Figure 4Example image from each class of training set constructed from cores MD02-2508 and MD02-2519, classified mainly by species. There are 15 274 images in total.

Download

3.2.1 MD02-2508 sediment core dataset

A large image set (73 544 images) was acquired for core MD02-2508 using the imaging system described in Sect. 2. Some images were taken with the particles on a micropalaeontological slide, and some images were taken using the MiSo particle sorting machine at CEREGE. Individual particles were segmented from these larger images as per our method. Images were taken of 41 samples from 40 to 642 cm deep. These samples were chosen to cover the Holocene and the deglaciation (0–16 000 years ago) as given by the age model for this core (see Tetard et al., 2017). Manual counting of benthic species in the core had already been performed for 37 samples in this depth range (Tetard et al., 2017) and were used for comparison.

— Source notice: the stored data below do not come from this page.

Definition set_total_items (vp : ScrollableViewport) (total : Z) : ScrollableViewport :=
  if total =? 0 then position vp 0 0 total
  else ensure_visible
         (position vp (scroll_offset vp) (Z.min (selected_index vp) (sat_sub total 1)) total).

Definition select (vp : ScrollableViewport) (index : Z) : bool * ScrollableViewport :=
  let previous := selected_index vp in
  let total := total_items vp in
  if total =? 0 then (false, position vp 0 0 total)
  else
    let vp' := ensure_visible
      (position vp (scroll_offset vp) (Z.min index (sat_sub total 1)) total) in
    (negb (selected_index vp' =? previous), vp').
Definition select_next (vp : ScrollableViewport) : bool * ScrollableViewport :=
  select vp (sat_add usize_bits (selected_index vp) 1).
Definition select_prev (vp : ScrollableViewport) : bool * ScrollableViewport :=
  select vp (sat_sub (selected_index vp) 1).

Definition visible_range (vp : ScrollableViewport) : Z * Z :=
  if total_items vp =? 0 then (0, 0)
  else
    let start := Z.min (scroll_offset vp) (sat_sub (total_items vp) 1) in
    (start, Z.min (usize_add start (max_visible vp)) (total_items vp)).

Definition item_y (vp : ScrollableViewport) (index : Z) : Z :=
  let relative := sat_sub index (scroll_offset vp) in
  let relative_i32 := if relative <=? smax 32 then relative else smax 32 in
  wraps 32 (header_height vp + 2 + wraps 32 (relative_i32 * item_height vp)).

Definition has_more_below (vp : ScrollableViewport) : bool :=
  usize_add (scroll_offset vp) (max_visible vp) <? total_items vp.
Definition has_more_above (vp : ScrollableViewport) : bool := 0 <? scroll_offset vp.

(** ** The menu *)

Record Menu (V : Type -> nat -> Type) (I : Type) (MAX_ITEMS : nat) := {
  items : V I MAX_ITEMS;
  viewport : ScrollableViewport;
  editing : bool
}.
Arguments Build_Menu {V I MAX_ITEMS}.
Arguments items {V I MAX_ITEMS}.
Arguments viewport {V I MAX_ITEMS}.
Arguments editing {V I MAX_ITEMS}.

Section Menu.
Context {V : Type -> nat -> Type} `{FixedVec V}.
Context {I A : Type} `{MenuItem I A} {MAX_ITEMS : nat}.
#[local] Abbreviation Menu := (Menu V I MAX_ITEMS).

Definition Menu_new (viewport : ScrollableViewport) : Menu :=
  {| items := vec_new; viewport := viewport; editing := false |}.

Definition len (m : Menu) : Z := Z.of_nat (length (vec_list (items m))).
Definition is_empty (m : Menu) : bool := len m =? 0.
Definition get (m : Menu) (index : Z) : option I := vec_list (items m) !! Z.to_nat index.

Definition with_items (m : Menu) (v : V I MAX_ITEMS) : Menu :=
  {| items := v; viewport := viewport m; editing := editing m |}.
Definition with_viewport (m : Menu) (vp : ScrollableViewport) : Menu :=
  {| items := items m; viewport := vp; editing := editing m |}.
Definition with_editing (m : Menu) (b : bool) : Menu :=
  {| items := items m; viewport := viewport m; editing := b |}.
(** A write through [get_mut(index)]. *)
Definition put (m : Menu) (index : Z) (i : I) : Menu :=
  with_items m (vec_update (Z.to_nat index) i (items m)).

(** The item comes back when the menu is full. *)
Definition add (m : Menu) (item : I) : result I unit * Menu :=
  match vec_push item (items m) with
  | Ok v =>
      let m := with_items m v in
      (Ok tt, with_viewport m (set_total_items (viewport m) (len m)))
  | Err item => (Err item, m)
  end.

(** [on_next] and [on_prev] up to the item method and the viewport method. *)
Definition on_turn (edit : I -> bool * I)
    (scroll : ScrollableViewport -> bool * ScrollableViewport) (m : Menu)
  : MenuEvent A * Menu :=
  let index := selected_index (viewport m) in
  if editing m then
    match get m index with
    | None => (NoOp, m)
    | Some item =>
        let (changed, item) := edit item in
        (if changed then ValueChanged index else NoOp, put m index item)
    end
  else
    let (changed, vp) := scroll (viewport m) in
    (if changed then SelectionChanged (selected_index vp) else NoOp, with_viewport m vp).
Definition on_next : Menu -> MenuEvent A * Menu := on_turn increment select_next.
Definition on_prev : Menu -> MenuEvent A * Menu := on_turn decrement select_prev.

Definition on_select (m : Menu) : MenuEvent A * Menu :=
  let index := selected_index (viewport m) in
  match get m index with
  | None => (NoOp, m)
  | Some item =>
      if is_editable item then
        if editing m
        then (EditCompleted index, put (with_editing m false) index (on_exit_edit item))
        else (EditStarted index, put (with_editing m true) index (on_enter_edit item))
      else
        match action_id item with
        | None => (NoOp, m)
        | Some action => (ActionSelected index action, m)
        end
  end.

Definition handle_event (m : Menu) (event : UiEvent) : MenuEvent A * Menu :=
  if is_empty m then (NoOp, m)
  else match event with
       | NextScreen => on_next m
       | PrevScreen => on_prev m
       | Select => on_select m
       end.

Definition menu_is_modified (m : Menu) : bool := existsb is_modified (vec_list (items m)).
Definition commit_all (m : Menu) : Menu := with_items m (vec_map commit (items m)).
Definition discard_all (m : Menu) : Menu := with_items m (vec_map discard (items m)).

Definition set_selected (m : Menu) (index : Z) : bool * Menu :=
  let (changed, vp) := select (viewport m) index in
  (changed, with_viewport (if changed then with_editing m false else m) vp).

Definition is_editing (m : Menu) : bool := editing m.
Definition menu_selected_index (m : Menu) : Z := selected_index (viewport m).

(** *** The renderer *)

Record RenderItem := {
  y : Z;
  render_label : bytes;
  render_value : bytes;
  is_selected : bool;
  render_is_editing : bool
}.

Inductive ScrollIndicator := UpArrow | DownArrow.

Definition rendered (m : Menu) (index : Z) (item : I) : RenderItem := {|
  y := item_y (viewport m) index;
  render_label := label item;
  render_value := value_string item;
  is_selected := index =? menu_selected_index m;
  render_is_editing := (index =? menu_selected_index m) && is_editing m |}.

(** The loop over the range, stopping when the vector is full. *)
Fixpoint render_loop (m : Menu) (n : nat) (index : Z) (out : V RenderItem MAX_ITEMS)
  : V RenderItem MAX_ITEMS :=
  match n with
  | O => out
  | S n =>
      match get m index with
      | None => render_loop m n (index + 1) out
      | Some item =>
          match vec_push (rendered m index item) out with
          | Ok out => render_loop m n (index + 1) out
          | Err _ => out
          end
      end
  end.
Definition render_items (m : Menu) : V RenderItem MAX_ITEMS :=
  let (start, stop) := visible_range (viewport m) in
  render_loop m (Z.to_nat (stop - start)) start vec_new.

Definition scroll_indicator (m : Menu) : option ScrollIndicator :=
  if has_more_below (viewport m) then Some DownArrow
  else if has_more_above (viewport m) then Some UpArrow
  else None.
End Menu.

(** ** Numeric items

    The items whose range is a range of their type and whose step is not
    negative; both values stay in the range. *)
Section NumericProperties.
Context {t : int_type}.
#[local] Abbreviation NumericItem := (NumericItem t).

Record NumericWf (i : NumericItem) : Prop := {
  wf_range : int_min t <= range_min i <= range_max i /\ range_max i <= int_max t;
  wf_step : 0 <= step i;
  wf_pending : range_min i <= pending i <= range_max i;
  wf_current : range_min i <= current i <= range_max i
}.

Lemma checked_spec x :
  checked t x = if between (int_min t) (int_max t) x then Some x else None.
Proof. reflexivity. Qed.

(** Overflow of the type and overflow of the range end at the same value. *)
Lemma add_clamped_spec (x s hi : Z) :
  int_min t <= x -> 0 <= s -> hi <= int_max t -> add_clamped t x s hi = Z.min (x + s) hi.
Proof.
  intros Hx Hs Hhi. unfold add_clamped. rewrite checked_spec. unfold between.
  destruct (_ && _) eqn:E; [done|].
  apply andb_false_iff in E as [E|E]; bools; lia.
Qed.

Lemma sub_clamped_spec (x s lo : Z) :
  x <= int_max t -> 0 <= s -> int_min t <= lo -> sub_clamped t x s lo = Z.max (x - s) lo.
Proof.
  intros Hx Hs Hlo. unfold sub_clamped. rewrite checked_spec. unfold between.
  destruct (_ && _) eqn:E; [done|].
  apply andb_false_iff in E as [E|E]; bools; lia.
Qed.

Lemma numeric_new_wf (l : bytes) (initial lo hi s : Z) (f : Z -> bytes) (i : NumericItem) :
  int_min t <= lo -> hi <= int_max t -> 0 <= s ->
  NumericItem_new l initial lo hi s f = Some i -> NumericWf i.
Proof.
  unfold NumericItem_new, clamp_checked. intros Hlo Hhi Hs.
  destruct (lo <=? hi) eqn:E; [|done]. cbn. intros [= <-]. bools.
  split; cbn; unfold clamp; lia.
Qed.

Lemma with_pending_wf (i : NumericItem) p :
  NumericWf i -> range_min i <= p <= range_max i -> NumericWf (with_pending i p).
Proof. intros [] Hp. by split. Qed.
End NumericProperties.

(** ** The viewport *)

(** What every operation maintains: the layout is that of the constructor,
    and the selection is inside the window, which is inside the items. *)
Record ViewportWf (vp : ScrollableViewport) : Prop := {
  vp_header : u8 (header_height vp);
  vp_height : u8 (height vp);
  vp_item : 1 <= item_height vp <= 255;
  vp_rows : max_visible vp
    = Z.max (sat_sub (height vp) (sat_add 8 (header_height vp) 2) / item_height vp) 1;
  vp_total : 0 <= total_items vp < 2 ^ 31;
  vp_empty : total_items vp = 0 -> selected_index vp = 0 /\ scroll_offset vp = 0;
  vp_window : 0 <= scroll_offset vp <= Z.max (total_items vp - max_visible vp) 0;
  vp_selected : total_items vp <> 0 ->
    scroll_offset vp <= selected_index vp < scroll_offset vp + max_visible vp /\
    selected_index vp < total_items vp
}.

Lemma rows_bounds (h header ih : Z) :
  u8 h -> u8 header -> 1 <= ih -> 1 <= Z.max (sat_sub h (sat_add 8 header 2) / ih) 1 <= 255.
Proof.
  intros Hh Hhead Hi.
  assert (sat_sub h (sat_add 8 header 2) / ih <= 255 / 1).
  { transitivity (255 / ih); [apply Z.div_le_mono; num|].
    apply Z.div_le_compat_l; lia. }
  change (255 / 1) with 255 in *. lia.
Qed.

Lemma max_visible_bounds vp : ViewportWf vp -> 1 <= max_visible vp <= 255.
Proof. intros [Hhead Hh Hi -> _ _ _ _]. apply rows_bounds; [done|done|lia]. Qed.

Lemma usize_add_small x y : 0 <= x < 2 ^ 31 -> 0 <= y <= 255 -> usize_add x y = x + y.
Proof.
  intros. unfold usize_add, wrap, usize_bits. change (2 ^ 31) with 2147483648 in *.
  apply Z.mod_small. num.
Qed.

(** The scroll offset [ensure_visible] computes: the old one moved just as
    far as the selection needs. *)
Definition scrolled (offset selected mv total : Z) : Z :=
  Z.min (Z.min selected (Z.max offset (selected - (mv - 1)))) (Z.max (total - mv) 0).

3.2.2 MD02-2508 training set

A training set was constructed from 15 274 images of foraminifera from seven representative samples from cores MD02-2508 and MD02-2519. The images from MD02-2519 (not the core of interest) were used, as this core is from a similar location to MD02-2508, contains a very similar benthic foraminiferal fauna and the images had already been acquired. The training images were manually labelled using the ParticleTrieur software into 12 benthic species (main species according to Tetard et al., 2017), an “other-benthic” class (grouping the less abundant benthic species), a single catch-all planktonic class, a radiolarian class, and some non-foraminifera classes such as “double” (specimens in contact with each other) and fragments (Fig. 4). Images ranged from 188 pixels×188 pixels to 1502 pixels×1502 pixels in size, corresponding to particles 140 to 1100 µm in diameter.

3.2.3 MD02-2508 classification

The images were used to train a Base-Cyclic network with eight filters, using 10 epochs and four drops for the ALRS system. We obtained an overall accuracy of 89 % with most classes having above 75 % accuracy. There was some confusion between similar looking Bolivina benthic species, B. spissa, B. subadvena and B. seminuda. Precision and recall (per-class accuracy) tended to be higher for those classes with a high count in the training set, and almost all classes had some confusion with the fragment class (Fig. 5).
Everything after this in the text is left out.